Hi Martin,
Thanks for explanation, now I can understand why you set the DELAY_MS to
100 seconds, it is true that it prevents failure on a slow host,
however, i still have some concerns.
Because the test tests to schedule tasks at the time in the past, so all
13 tasks should be executed immediately and finished within a short time.
If set the elapsed time limitation to 50s (DELAY_MS/2), it seems that
the timer have plenty of time to finish tasks, so whether it causes
above test point lost.
Back to the original test, i think it should be a test stabilization
issue, because the original test assumes that the timer should be
cancelled within < 1 second before the 14th task is called. this
assumption may not be guaranteed due to 2 reasons:
1. if test is executed in jtreg concurrent mode on a slow host.
2. the system clock of virtual machine may not be accurate (maybe faster
than physical).
To support the point, i changed the test as attached to print the
execution time to see whether the timer behaves expected as the API
document described. the result is as expected.
The unrepeated task executed immediately: [1401855509336]
The repeated task executed immediately and repeated per 1 second:
[1401855509337, 1401855510337, 1401855511338]
The fixed-rate task executed immediately and catch up the delay:
[1401855509338, 1401855509338, 1401855509338, 1401855509338,
1401855509338, 1401855509338, 1401855509338, 1401855509338,
1401855509338, 1401855509338, 1401855509338, 1401855509836, 1401855510836]
Thanks,
Eric
On 2014/6/4 9:16, Martin Buchholz wrote:
On Tue, Jun 3, 2014 at 6:12 PM, Eric Wang <yiming.w...@oracle.com
<mailto:yiming.w...@oracle.com>> wrote:
Hi Martin,
To sleep(1000) is not enough to reproduce the failure, because it
is much lower than the period DELAY_MS (10*1000) of the repeated
task created by "scheduleAtFixedRate(t, counter(y3), past, DELAY_MS)".
Try sleep(DELAY_MS), the failure can be reproduced.
Well sure, then the task is rescheduled, so I expect it to fail in
this case.
But in my version I had set DELAY_MS to 100 seconds. The point of
extending the DELAY_MS is to prevent flaky failure on a slow machine.
Again, how do we know that this test hasn't found a Timer bug?

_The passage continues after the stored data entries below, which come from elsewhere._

(* ===== verification/Errors.v ===== *)
(** * Compilation errors

    The error codes and messages of the compiler (compiler/errors_code.h,
    compiler/errors.cpp), the source positions they carry and the positional
    argument substitution of common/utils/FormatableString. *)
From Stdlib Require Import ZArith Lia List String Ascii DecimalString HexadecimalString.
From stdpp Require Import base list strings.
From S2P Require Import Prelude.

Local Open Scope Z_scope.

(** [enum ErrorCode]. *)
Inductive ErrorCode : Type :=
| ERROR_BROKEN_TARGET
| ASEBA_ERROR_STACK_OVERFLOW
| ERROR_SCRIPT_TOO_BIG
| ERROR_VARIABLE_NOT_DEFINED
| ERROR_VARIABLE_NOT_DEFINED_GUESS
| ERROR_FUNCTION_NOT_DEFINED
| ERROR_FUNCTION_NOT_DEFINED_GUESS
| ERROR_CONSTANT_NOT_DEFINED
| ERROR_CONSTANT_NOT_DEFINED_GUESS
| ERROR_EVENT_NOT_DEFINED
| ERROR_EVENT_NOT_DEFINED_GUESS
| ERROR_EMIT_LOCAL_EVENT
| ERROR_SUBROUTINE_NOT_DEFINED
| ERROR_SUBROUTINE_NOT_DEFINED_GUESS
| ERROR_LINE
| ERROR_COL
| ERROR_UNBALANCED_COMMENT_BLOCK
| ERROR_SYNTAX
| ERROR_INVALID_IDENTIFIER
| ERROR_INVALID_HEXA_NUMBER
| ERROR_INVALID_BINARY_NUMBER
| ERROR_NUMBER_INVALID_BASE
| ERROR_IN_NUMBER
| ERROR_INTERNAL
| ERROR_EXPECTING
| ERROR_UINT12_OUT_OF_RANGE
| ERROR_UINT16_OUT_OF_RANGE
| ERROR_PINT16_OUT_OF_RANGE
| ERROR_INT16_OUT_OF_RANGE
| ERROR_PCONSTANT_OUT_OF_RANGE
| ERROR_CONSTANT_OUT_OF_RANGE
| ERROR_EXPECTING_ONE_OF
| ERROR_NOT_ENOUGH_TEMP_SPACE
| ERROR_MISPLACED_VARDEF
| ERROR_EXPECTING_IDENTIFIER
| ERROR_CONST_ALREADY_DEFINED
| ERROR_VAR_ALREADY_DEFINED
| ERROR_VAR_CONST_COLLISION
| ERROR_UNDEFINED_SIZE
| ERROR_NOT_ENOUGH_SPACE
| ERROR_EXPECTING_ASSIGNMENT
| ERROR_FOR_NULL_STEPS
| ERROR_FOR_START_HIGHER_THAN_END
| ERROR_FOR_START_LOWER_THAN_END
| ERROR_FOR_INVALID_INC_END_INDEX
| ERROR_FOR_INVALID_DEC_END_INDEX
| ERROR_EVENT_ALREADY_IMPL
| ERROR_EVENT_ARG_TOO_BIG
| ERROR_EVENT_WRONG_ARG_SIZE
| ERROR_SUBROUTINE_ALREADY_DEF
| ERROR_INDEX_EXPECTING_CONSTANT
| ERROR_INDEX_WRONG_END
| ERROR_SIZE_IS_NEGATIVE
| ERROR_SIZE_IS_NULL
| ERROR_NOT_CONST_EXPR
| ERROR_FUNCTION_HAS_NO_ARG
| ERROR_FUNCTION_NO_ENOUGH_ARG
| ERROR_FUNCTION_WRONG_ARG_SIZE
| ERROR_FUNCTION_WRONG_ARG_SIZE_TEMPLATE
| ERROR_FUNCTION_TOO_MANY_ARG
| ERROR_UNARY_ARITH_BUILD_UNEXPECTED
| ERROR_INCORRECT_LEFT_VALUE
| ERROR_ARRAY_OUT_OF_BOUND
| ERROR_ARRAY_SIZE_MISMATCH
| ERROR_IF_VECTOR_CONDITION
| ERROR_WHILE_VECTOR_CONDITION
| ERROR_ARRAY_ILLEGAL_ACCESS
| ERROR_INFINITE_LOOP
| ERROR_DIVISION_BY_ZERO
| ERROR_ABS_NOT_POSSIBLE
| ERROR_ARRAY_OUT_OF_BOUND_READ
| ERROR_ARRAY_OUT_OF_BOUND_WRITE
| ERROR_EXPECTING_TYPE
| ERROR_EXPECTING_CONDITION
| ERROR_TOKEN_END_OF_STREAM
| ERROR_TOKEN_STR_when
| ERROR_TOKEN_STR_emit
| ERROR_TOKEN_STR_hidden_emit
| ERROR_TOKEN_STR_for
| ERROR_TOKEN_STR_in
| ERROR_TOKEN_STR_step
| ERROR_TOKEN_STR_while
| ERROR_TOKEN_STR_do
| ERROR_TOKEN_STR_if
| ERROR_TOKEN_STR_then
| ERROR_TOKEN_STR_else
| ERROR_TOKEN_STR_elseif
| ERROR_TOKEN_STR_end
| ERROR_TOKEN_STR_var
| ERROR_TOKEN_STR_const
| ERROR_TOKEN_STR_call
| ERROR_TOKEN_STR_sub
| ERROR_TOKEN_STR_callsub
| ERROR_TOKEN_STR_onevent
| ERROR_TOKEN_STR_abs
| ERROR_TOKEN_STR_return
| ERROR_TOKEN_STRING_LITERAL
| ERROR_TOKEN_INT_LITERAL
| ERROR_TOKEN_PAR_OPEN
| ERROR_TOKEN_PAR_CLOSE
| ERROR_TOKEN_BRACKET_OPEN
| ERROR_TOKEN_BRACKET_CLOSE
| ERROR_TOKEN_COLON
| ERROR_TOKEN_COMMA
| ERROR_TOKEN_ASSIGN
| ERROR_TOKEN_OP_OR
| ERROR_TOKEN_OP_AND
| ERROR_TOKEN_OP_NOT
| ERROR_TOKEN_OP_BIT_OR
| ERROR_TOKEN_OP_BIT_XOR
| ERROR_TOKEN_OP_BIT_AND
| ERROR_TOKEN_OP_BIT_NOT
| ERROR_TOKEN_OP_BIT_OR_EQUAL
| ERROR_TOKEN_OP_BIT_XOR_EQUAL
| ERROR_TOKEN_OP_BIT_AND_EQUAL
| ERROR_TOKEN_OP_EQUAL
| ERROR_TOKEN_OP_NOT_EQUAL
| ERROR_TOKEN_OP_BIGGER
| ERROR_TOKEN_OP_BIGGER_EQUAL
| ERROR_TOKEN_OP_SMALLER
| ERROR_TOKEN_OP_SMALLER_EQUAL
| ERROR_TOKEN_OP_SHIFT_LEFT
| ERROR_TOKEN_OP_SHIFT_RIGHT
| ERROR_TOKEN_OP_SHIFT_LEFT_EQUAL
| ERROR_TOKEN_OP_SHIFT_RIGHT_EQUAL
| ERROR_TOKEN_OP_ADD
| ERROR_TOKEN_OP_NEG
| ERROR_TOKEN_OP_ADD_EQUAL
| ERROR_TOKEN_OP_NEG_EQUAL
| ERROR_TOKEN_OP_PLUS_PLUS
| ERROR_TOKEN_OP_MINUS_MINUS
| ERROR_TOKEN_OP_MULT
| ERROR_TOKEN_OP_DIV
| ERROR_TOKEN_OP_MOD
| ERROR_TOKEN_OP_MULT_EQUAL
| ERROR_TOKEN_OP_DIV_EQUAL
| ERROR_TOKEN_OP_MOD_EQUAL
| ERROR_TOKEN_UNKNOWN
| ERROR_UNKNOWN_ERROR.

I still can't reproduce it.
diff -r a02731d3f739 test/java/util/Timer/Args.java
--- a/test/java/util/Timer/Args.java Thu May 29 22:32:11 2014 -0700
+++ b/test/java/util/Timer/Args.java Wed Jun 04 14:17:57 2014 +0800
@@ -49,9 +49,9 @@
new F(){void f(){ t.scheduleAtFixedRate(task, d, period); }});
}
- TimerTask counter(final CountDownLatch latch) {
+ TimerTask counter(final CountDownLatch latch, final ArrayList<Long> list) {
return new TimerTask() { public void run() {
- check(latch.getCount() > 0);
+ list.add(System.currentTimeMillis());
latch.countDown();
}};
}
@@ -97,10 +97,12 @@
final CountDownLatch y3 = new CountDownLatch(11);
final long start = System.currentTimeMillis();
final Date past = new Date(start - 10500);
-
- schedule( t, counter(y1), past);
- schedule( t, counter(y2), past, 1000);
- scheduleAtFixedRate(t, counter(y3), past, 1000);
+ ArrayList<Long> l1 = new ArrayList<>();
+ ArrayList<Long> l2 = new ArrayList<>();
+ ArrayList<Long> l3 = new ArrayList<>();
+ schedule( t, counter(y1, l1), past);
+ schedule( t, counter(y2, l2), past, 1000);
+ scheduleAtFixedRate(t, counter(y3, l3), past, 1000);
y3.await();
y1.await();
y2.await();
@@ -108,9 +110,11 @@
final long elapsed = System.currentTimeMillis() - start;
System.out.printf("elapsed=%d%n", elapsed);
check(elapsed < 500);
-
+ Thread.sleep(2000);
t.cancel();
-
+ System.out.println("l1 " + Objects.toString(l1));
+ System.out.println("l2 " + Objects.toString(l2));
+ System.out.println("l3 " + Objects.toString(l3));
THROWS(IllegalStateException.class,
new F(){void f(){ t.schedule(x, 42); }},
new F(){void f(){ t.schedule(x, past); }},